Over 10 years, VA pays out $200 million nationally for veterans' wrongful deaths
The Center for Investigative Reporting
BY AARON GLANTZ
April 3, 2014
An Iraq War veteran with post-traumatic stress disorder and a history of drug dependency is found dead on the floor of his room at the U.S. Department of Veterans Affairs hospital in West Los Angeles after doctors give him a 30-day supply of the anti-anxiety medication alprazolam and a 15-day supply of methadone.
At the VA in San Diego, an intern fails to remove a central-line catheter in a hospitalized veteran, causing his immediate death.
In San Francisco, a Vietnam veteran is admitted to the VA with a special notation that he is prone to falling. Hospital staff regularly leave him unattended, and the veteran falls five times over two weeks, injuring his head, finger, ribs and left knee. After each fall, VA doctors prescribe escalating doses of narcotic painkillers until he overdoses and is moved to hospice care.
These are some of the deaths that resulted in more than $200 million in wrongful death payments by the Department of Veterans Affairs in the decade after 9/11, according to VA data obtained by The Center for Investigative Reporting.

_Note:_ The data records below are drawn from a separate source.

(** * Reporter fitting and ensembled evaluation: a shallow embedding

    The development follows the Python sources:
    - [elk/utils_evaluation/probes.py]   (modules [Probes], [ProbeFamily],
                                          [MLP]),
    - [elk/training/preprocessing.py]    (modules [Preprocessing], [Centring]),
    - [elk/training/burns_norm.py]       (module [BurnsNorm]),
    - [ccs/training/train.py]            (modules [Train], [Runs],
                                          [SavedLogprobs]),
    - [elk/extraction/extraction.py]     (module [Extraction]).

    The eigen fitter's statistics (module [Accumulator]) and the evaluation
    engine (module [Metrics]) are not among the sources and follow the
    specification.  Module [Scenario] holds concrete data for examples.

    The probes [LinearProbe] and [MLPProbe] compute in floating point
    (module [Float]: rounding, overflow to the infinities, NaN).  Elsewhere
    floating-point tensors are idealised as real numbers ([R]), which is
    the code's arithmetic as long as no divisor is zero.  Python integers
    are [Z] or [nat]; Python exceptions are values of [PyError].
    The first part holds the definitions, the second their properties. *)

From Stdlib Require Import Reals Lra Lia String Ascii DecimalString ZArith Bool.
From Stdlib Require Import DecimalPos DecimalZ.
From Stdlib Require Import List Permutation Sorted.
Import ListNotations.

Set Implicit Arguments.

(** ** Real-valued vectors *)

Module Vec.
Local Open Scope R_scope.

Definition vec := list R.

(** Sum of the entries, as [Tensor.sum()]. *)
Definition rsum (l : list R) : R := fold_right Rplus 0 l.

(** Inner product of two equally long vectors, as the [x @ w] of a linear
    layer with a single output. *)
Definition dot (w x : vec) : R :=
  rsum (map (fun p => fst p * snd p) (combine w x)).

(** [torch.sigmoid]. *)
Definition sigmoid (z : R) : R := 1 / (1 + exp (- z)).

End Vec.


(** ** Floating-point numbers *)

Module Float.
Local Open Scope R_scope.

(** A binary floating-point format, as far as the probes depend on it:
    [fmax] is the largest finite number and [rnd] rounds a real number to
    the precision of the format, the exponent being unbounded.  The laws
    hold of rounding to nearest in every IEEE 754 binary format. *)
Class Format := {
  fmax : R;
  rnd : R -> R;
  fmax_ge_1 : 1 <= fmax;
  rnd_monotone : forall x y, x <= y -> rnd x <= rnd y;
  rnd_0 : rnd 0 = 0;
  rnd_1 : rnd 1 = 1;
  rnd_opp : forall x, rnd (- x) = - rnd x;
  rnd_overflow : forall x, 2 * fmax <= x -> fmax < rnd x
}.

(** The entries of a floating-point tensor.  A zero carries no sign. *)
Inductive num :=
| Finite (r : R)
| PlusInf
| MinusInf
| Nan.

Definition is_finite (a : num) : Prop :=
  match a with Finite _ => True | _ => False end.

(** A credence: a finite number between 0 and 1. *)
Definition unit_credence (a : num) : Prop :=
  match a with Finite r => 0 <= r <= 1 | _ => False end.

(** The order of the numbers that are not NaN. *)
Definition fle (a b : num) : Prop :=
  match a, b with
  | Nan, _ => False
  | _, Nan => False
  | MinusInf, _ => True
  | _, PlusInf => True
  | Finite x, Finite y => x <= y
  | Finite _, MinusInf => False
  | PlusInf, Finite _ => False
  | PlusInf, MinusInf => False
  end.

Section Operations.
Context {F : Format}.

(** The result of an operation whose exact value is [x]: rounded, and an
    infinity when the rounded value is out of range. *)
Definition round (x : R) : num :=
  if Rlt_dec fmax (rnd x) then PlusInf
  else if Rlt_dec (rnd x) (- fmax) then MinusInf
  else Finite (rnd x).

Definition fneg (a : num) : num :=
  match a with
  | Finite r => Finite (- r)
  | PlusInf => MinusInf
  | MinusInf => PlusInf
  | Nan => Nan
  end.

Definition fadd (a b : num) : num :=
  match a, b with
  | Nan, _ => Nan
  | _, Nan => Nan
  | Finite x, Finite y => round (x + y)
  | PlusInf, MinusInf => Nan
  | MinusInf, PlusInf => Nan
  | PlusInf, _ => PlusInf
  | _, PlusInf => PlusInf
  | MinusInf, _ => MinusInf
  | _, MinusInf => MinusInf
  end.

(** An infinity times [x]: NaN for a zero, else the infinity of the sign of
    the product. *)
Definition scaled_infinity (positive : bool) (x : R) : num :=
  if Req_dec_T x 0 then Nan
  else if Rlt_dec 0 x then (if positive then PlusInf else MinusInf)
  else (if positive then MinusInf else PlusInf).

In that time, CIR found the agency made wrongful death payments to nearly 1,000 grieving families, including 59 in California, ranging from decorated Iraq War veterans who shot or hanged themselves after being turned away from mental health treatment, to Vietnam veterans whose cancerous tumors were identified but allowed to grow, to missed diagnoses, botched surgeries and fatal neglect of elderly veterans. Two of the cases involved patients at the Fresno VA hospital.